▸ REQUIREMENT
Set down, please, exactly the lines below that run from the line with "let keysOnlyInA := missingKeys" to the line with "apply missingKeys_In in Hk as [Hk _]. now rewrite <- HkB.", both lines included.

▸ DATASET RECORDS
BEGIN
(** X17: the total that the dashboard divides by, matched keys plus missing
    rows of both sides, is at least the number of different keys of the
    two sources, and equals it exactly when every key that one side lacks
    has one row. *)
Theorem totalUnion_counts_rows (env : Env) (fileA fileB : CsvFile)
        (config : ComparisonConfig) :
  exists logs r,
    runComparison env fileA fileB config = (logs, Ok r)
    /\ (let keySetA := allKeys (processed env fileA config true) in
        let keySetB := allKeys (processed env fileB config false) in
        let keysOnlyInA := missingKeys keySetA keySetB in
        let keysOnlyInB := missingKeys keySetB keySetA in
        let differentKeys := lengthOf keySetA + lengthOf keysOnlyInB in
        lengthOf keysOnlyInA <= missingInB (stats r)
        /\ lengthOf keysOnlyInB <= missingInA (stats r)
        /\ differentKeys <= totalUnion (stats r)
        /\ (totalUnion (stats r) = differentKeys
            <-> missingInB (stats r) = lengthOf keysOnlyInA
                /\ missingInA (stats r) = lengthOf keysOnlyInB)).
Proof.
  destruct (runComparison_fields env fileA fileB config)
    as [logs [r [Hrun [HB [HA [_ [_ [_ [_ Hs]]]]]]]]].
  exists logs, r. split; [exact Hrun|]. cbv zeta.
  unfold totalUnion. rewrite Hs. cbn [matched missingInB missingInA].
  rewrite HB, HA.
  destruct (processed_fields env fileA config true) as [_ [_ [HmA HkA]]].
  destruct (processed_fields env fileB config false) as [_ [_ [HmB HkB]]].
  assert (LB : lengthOf (missingKeys (allKeys (processed env fileA config true))
                                     (allKeys (processed env fileB config false)))
               <= lengthOf (rowsOfKeys (keyToRowsMap (processed env fileA config true))
                              (missingKeys (allKeys (processed env fileA config true))
                                           (allKeys (processed env fileB config false))))).
  { rewrite HmA. apply rowsOfKeys_length. intros k Hk.
    apply missingKeys_In in Hk as [Hk _]. now rewrite <- HkA. }
  assert (LA : lengthOf (missingKeys (allKeys (processed env fileB config false))
                                     (allKeys (processed env fileA config true)))
               <= lengthOf (rowsOfKeys (keyToRowsMap (processed env fileB config false))
                              (missingKeys (allKeys (processed env fileB config false))
                                           (allKeys (processed env fileA config true))))).
  { rewrite HmB. apply rowsOfKeys_length. intros k Hk.
    apply missingKeys_In in Hk as [Hk _]. now rewrite <- HkB. }
  pose proof (missingKeys_length (allKeys (processed env fileA config true))
                                 (allKeys (processed env fileB config false))) as MA.
  assert (0 <= lengthOf (filter (Set_has (allKeys (processed env fileB config false)))
                                (allKeys (processed env fileA config true))))
    by (unfold lengthOf; lia).
  repeat split; lia.
Qed.

Lemma existsChar_app (p : ascii -> bool) (a b : string) :
  existsChar p (a ++ b) = existsChar p a || existsChar p b.
Proof.
  induction a as [|c a IH]; simpl; [reflexivity|]. now rewrite IH, orb_assoc.
Qed.

(** X18: [stripExtension] removes the last extension of a file name, a dot
    followed by characters other than the dot and the slash, and leaves a
    name without a dot as it is. *)
Theorem stripExtension_last (base ext : string) :
  ext <> "" -> existsChar isSlashOrDot ext = false ->
  stripExtension (base ++ "." ++ ext) = base
  /\ (existsChar (Ascii.eqb ".") base = false -> stripExtension base = base).
Proof.
  intros Hne Hext. split.
  - change (base ++ "." ++ ext) with (base ++ String "." ext).
    induction base as [|c base IH]; simpl.
    + rewrite Hext. apply String.eqb_neq in Hne. now rewrite Hne.
    + rewrite existsChar_app. simpl.
      replace (isSlashOrDot ".") with true by reflexivity.
      rewrite orb_true_r. simpl. rewrite !andb_false_r. now rewrite IH.
  - clear. induction base as [|c base IH]; cbn [existsChar stripExtension];
      [reflexivity|].
    intros [Hc Hb]%orb_false_iff. rewrite Ascii.eqb_sym, Hc. cbn [andb].
    now rewrite (IH Hb).
Qed.

Lemma stripExtension_last_witness :
  stripExtension ("export.2026" ++ "." ++ "csv") = "export.2026".
Proof.
  apply (stripExtension_last "export.2026" "csv").
  - discriminate.
  - reflexivity.
Defined.

(** ** [LogPanel] *)

Lemma split_cons (sep : ascii) (s : string) : exists piece rest, split sep s = piece :: rest.
Proof.
  induction s as [|c s [p [r IH]]]; simpl; [eauto|].
  destruct (Ascii.eqb c sep); [eauto|]. rewrite IH. eauto.
Qed.

Lemma split_app_sep (sep : ascii) (a b : string) :
  existsChar (Ascii.eqb sep) a = false ->
  split sep (a ++ String sep b) = a :: split sep b.
Proof.
  induction a as [|c a IH]; simpl.
  - now rewrite Ascii.eqb_refl.
  - intros [Hc Ha]%orb_false_iff. rewrite Ascii.eqb_sym, Hc, (IH Ha). reflexivity.
Qed.

Lemma split_head_app (sep : ascii) (a b : string) :
  existsChar (Ascii.eqb sep) a = false ->
  hd "" (split sep (a ++ b)) = a ++ hd "" (split sep b).
Proof.
  induction a as [|c a IH]; simpl; [reflexivity|].
  intros [Hc Ha]%orb_false_iff. rewrite Ascii.eqb_sym, Hc.
  specialize (IH Ha). destruct (split_cons sep (a ++ b)) as [p [r E]].
  rewrite E in *. simpl in *. now rewrite IH.
Qed.

Lemma split_none (sep : ascii) (s : string) :
  existsChar (Ascii.eqb sep) s = false -> split sep s = [s].
Proof.
  induction s as [|c s IH]; simpl; [reflexivity|].
  intros [Hc Hs]%orb_false_iff. now rewrite Ascii.eqb_sym, Hc, (IH Hs).
Qed.

(** X19: the time that the log panel shows for a stamp made of a date,
    [T], a time, a dot and a rest is the time, for a date without [T]
    and a time without [T] and without dot, as [toISOString] gives; a
    stamp without [T] makes the display raise. *)
Theorem displayTime_of_ISO (date time rest : string) :
  existsChar (Ascii.eqb "T") date = false ->
  existsChar (Ascii.eqb "T") time = false ->
  existsChar (Ascii.eqb ".") time = false ->
  displayTime (date ++ "T" ++ time ++ "." ++ rest) = Ok time
  /\ exists e, displayTime date = Throw e.
Proof.
  intros Hd Ht Hdot. unfold displayTime. split.
  - change (date ++ "T" ++ time ++ "." ++ rest)
      with (date ++ String "T" (time ++ "." ++ rest)).
    rewrite (split_app_sep _ _ _ Hd). cbn [nth_error].
    destruct (split_cons "T" (time ++ "." ++ rest)) as [p [r E]].
    pose proof (split_head_app "T" time ("." ++ rest) Ht) as H.
    rewrite E in *. cbn [nth_error hd] in *. f_equal. subst p.
    rewrite (split_head_app "." time _ Hdot).
    destruct (split_cons "T" rest) as [p' [r' E']].
    cbn. rewrite E'. cbn. apply append_nil_r.
  - rewrite (split_none _ _ Hd). simpl. eauto.
Qed.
END
▸ REPLY
        let keysOnlyInA := missingKeys keySetA keySetB in
        let keysOnlyInB := missingKeys keySetB keySetA in
        let differentKeys := lengthOf keySetA + lengthOf keysOnlyInB in
        lengthOf keysOnlyInA <= missingInB (stats r)
        /\ lengthOf keysOnlyInB <= missingInA (stats r)
        /\ differentKeys <= totalUnion (stats r)
        /\ (totalUnion (stats r) = differentKeys
            <-> missingInB (stats r) = lengthOf keysOnlyInA
                /\ missingInA (stats r) = lengthOf keysOnlyInB)).
Proof.
  destruct (runComparison_fields env fileA fileB config)
    as [logs [r [Hrun [HB [HA [_ [_ [_ [_ Hs]]]]]]]]].
  exists logs, r. split; [exact Hrun|]. cbv zeta.
  unfold totalUnion. rewrite Hs. cbn [matched missingInB missingInA].
  rewrite HB, HA.
  destruct (processed_fields env fileA config true) as [_ [_ [HmA HkA]]].
  destruct (processed_fields env fileB config false) as [_ [_ [HmB HkB]]].
  assert (LB : lengthOf (missingKeys (allKeys (processed env fileA config true))
                                     (allKeys (processed env fileB config false)))
               <= lengthOf (rowsOfKeys (keyToRowsMap (processed env fileA config true))
                              (missingKeys (allKeys (processed env fileA config true))
                                           (allKeys (processed env fileB config false))))).
  { rewrite HmA. apply rowsOfKeys_length. intros k Hk.
    apply missingKeys_In in Hk as [Hk _]. now rewrite <- HkA. }
  assert (LA : lengthOf (missingKeys (allKeys (processed env fileB config false))
                                     (allKeys (processed env fileA config true)))
               <= lengthOf (rowsOfKeys (keyToRowsMap (processed env fileB config false))
                              (missingKeys (allKeys (processed env fileB config false))
                                           (allKeys (processed env fileA config true))))).
  { rewrite HmB. apply rowsOfKeys_length. intros k Hk.
    apply missingKeys_In in Hk as [Hk _]. now rewrite <- HkB. }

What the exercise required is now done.